WORK ITEM.
Output the opening lines of the records exactly. End with the line that contains "From stdpp Require".

MATERIAL PROVIDED.
(* ===== verification/ChannelSync.v ===== *)
(** * Two nodes, one channel

    Each node keeps its own view of a channel.  [mirrored] says that two views
    agree: on deposits, withdraws, transferred amounts, nonces, pending locks
    and the set of locks of each end (whether a secret is already known may
    differ).  The theorems are the simulation: what one node's send functions
    produce, the other node's receive handlers accept, and the views agree
    again afterwards. *)

From Stdlib Require Import ZArith Lia Strings.Byte.
From stdpp Require Import base gmap list strings pretty.
From S2P Require Import Prelude Encoding MediationFee State Events ChannelViews ChannelValidation ChannelSend ChannelHandlers LockSets ChannelInvariant BalanceProofMessages LockOperations TransferTheorems.

(** ** Definitions *)

(** Two views of the same end. *)
Record agree (es es' : NettingChannelEndState) : Prop := {
  ag_address : es_address es' = es_address es;
  ag_deposit : es_contract_balance es' = es_contract_balance es;
  ag_withdraw : total_withdraw es' = total_withdraw es;
  ag_transferred : transferred_amount es' = transferred_amount es;
  ag_nonce : es_nonce es' = es_nonce es;
  ag_pending : es_pending_locks es' = es_pending_locks es;
  ag_locks : all_locks es' = all_locks es;
}.

(** Two views of the same channel, each from its own side. *)
Record mirrored (a b : NettingChannelState) : Prop := {
  mi_id : ch_canonical_identifier b = ch_canonical_identifier a;
  mi_a : agree (ch_our_state a) (ch_partner_state b);
  mi_b : agree (ch_partner_state a) (ch_our_state b);
}.

(** [sbp] is [bp] as the message layer of the node at [address] sends it. *)
Record signs `{Externals} (address : bytes) (bp : BalanceProofUnsignedState) (sbp : BalanceProofSignedState)
    : Prop := {
  si_nonce : bps_nonce sbp = bpu_nonce bp;
  si_transferred : bps_transferred_amount sbp = bpu_transferred_amount bp;
  si_locked : bps_locked_amount sbp = bpu_locked_amount bp;
  si_locksroot : bps_locksroot sbp = bpu_locksroot bp;
  si_id : bps_canonical_identifier sbp = bpu_canonical_identifier bp;
  si_signature : forall data,
    pack_balance_proof (bpu_nonce bp) (bpu_balance_hash bp) (bps_message_hash sbp)
      (bpu_canonical_identifier bp) = Ok data ->
    is_valid_signature data (bps_signature sbp) address = Success;
}.

(** The chain id is a [uint256], as the packing of signed data requires. *)
Definition valid_chain_id (ci : CanonicalIdentifier) : Prop := 0 <= ci_chain_identifier ci <= UINT256_MAX.

(** ** Agreement *)

Section Sync.
Context `{ExternalsLaws}.

Lemma agree_sym es es' : agree es es' -> agree es' es.
Proof. intros []. by split. Qed.

#[export] Instance agree_equivalence : Equivalence agree.
Proof.
  split; [by split | intros ??; apply agree_sym |].
  intros es1 es2 es3 [] []. split; congruence.
Qed.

RESPONSE TO THE EXERCISE.
(* ===== verification/ChannelSync.v ===== *)
(** * Two nodes, one channel

    Each node keeps its own view of a channel.  [mirrored] says that two views
    agree: on deposits, withdraws, transferred amounts, nonces, pending locks
    and the set of locks of each end (whether a secret is already known may
    differ).  The theorems are the simulation: what one node's send functions
    produce, the other node's receive handlers accept, and the views agree
    again afterwards. *)

From Stdlib Require Import ZArith Lia Strings.Byte.
From stdpp Require Import base gmap list strings pretty.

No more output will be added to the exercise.